A common cause of floods is when a rubber hose is improperly attached to a condenser. The hose diameter must match the diameter of the glass tubing (see your instructor), and two hands must be used when attaching the hose to the condenser. In cases of difficulty when attempting to attach the tubing, moisten the glass with water but do not use oil or grease (because the hose will eventually slide off and cause a flood). However, in other cases where tubing must be quickly removed from glass, use a drop of silicone oil for lubrication so that the connection remains flexible and the tubing can be removed at any time. In special cases (for instance, if a condenser must operate overnight or otherwise left unattended) secure the tubing with special clamps; see your instructor. Inspect tubing periodically for pinhole leaks, cracking due to rubber tears, and other damage (such as from very hot equipment). Rubber tubing used in steam lines deteriorates over relatively short periods and should therefore be inspected frequently and replaced, when indicated.

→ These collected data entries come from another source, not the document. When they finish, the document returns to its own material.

(** Listing.  The two scans of [registry_select] agree: the array handed
    out holds exactly the matching entries, in table order, and the count
    returned is its length; when nothing matches the array is null. *)
Theorem registry_select_filter alloc r match_ :
  let hits := filter (fun e => match_ e = true) (reg_entries r) in
  registry_select alloc (Some r) true match_
  = if bool_decide (hits = []) then (0, Some None)
    else if alloc then (lenZ hits, Some (Some hits)) else (0, Some None).
Proof.
  intros hits. unfold registry_select. cbn [negb]. rewrite count_matching_filter. fold hits.
  destruct hits as [|e k] eqn:Hh; [done|]. rewrite bool_decide_eq_false_2 by done.
  rewrite (proj2 (Z.eqb_neq _ _)) by (rewrite lenZ_cons; pose proof (lenZ_nonneg k); lia).
  destruct alloc; [|done]. cbn [negb].
  rewrite copy_matching_filter by (fold hits; rewrite Hh, lenZ_nil; lia).
  fold hits. by rewrite Hh.
Qed.

(** *** Export *)

Lemma entry_json_length e : 102 <= lenZ (entry_json e).
Proof.
  unfold entry_json. rewrite !lenZ_app.
  repeat match goal with
  | |- context [@lenZ ascii (cons ?c ?l)] =>
      let n := eval vm_compute in (@lenZ ascii (cons c l)) in
      change (@lenZ ascii (cons c l)) with n
  end.
  pose proof (lenZ_nonneg (re_name e)). pose proof (lenZ_nonneg (re_version e)).
  pose proof (lenZ_dec (re_request_count e)). pose proof (lenZ_dec (re_error_count e)).
  assert (lenZ (hex 8 (re_capabilities e)) = 8) as -> by (unfold lenZ; by rewrite length_hex).
  assert (4 <= lenZ (proto_category_to_string (re_category e))) by (by destruct (re_category e)).
  assert (5 <= lenZ (proto_state_to_string (re_state e))) by (by destruct (re_state e)).
  pose proof (lenZ_nonneg (print_f2 (re_avg_latency_ms e))).
  pose proof (lenZ_nonneg (dec_signed (to_int (re_type e)))). lia.
Qed.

Water flow rates that are too high will cause rubber hoses to swell up ("balloon") and burst. The result will be wasteful splashing, which can cause floors to become dangerously slippery.
In cases in which it is more imperative to monitor the flow rate, use a special "flow watchman," in which a red ball is impelled around a circle by the moving water. Check with your instructor. When you connect steam baths, make sure that the steam enters the top tube and condensed water emerges at the bottom tube. Steam baths will collect undrained water and cause a flood if:
All steam lines must remain connected to a drain, since all of them leak, even when not in use. ALWAYS replace your steam bath, after you have finished using it, with a direct hose from steam valve to drain.
When operating the steam valve, do not run steam at any more than a low flow rate: once a bath gets to 100∞C, it will not get hotter from a faster steam flow. The idea that it might is a very common misconception. Excessive steam can contaminate your experiment as well as others’ experiments.
Floods from ice baths are not very common, but will occur when large vessels are set into a rather full bath. If a large amount of ice is piled up in the bath, and subsequently left unattended for a long period, flooding can also occur.
All sinks are fitted with a strainer to remove large particles and help prevent the drains from becoming blocked. Do not put corks, tubing, glassware, labels, and similar items into any sink. These items can cause the strainer to become blocked. If you find a sink containing these items, carefully remove and discard them using gloved hands.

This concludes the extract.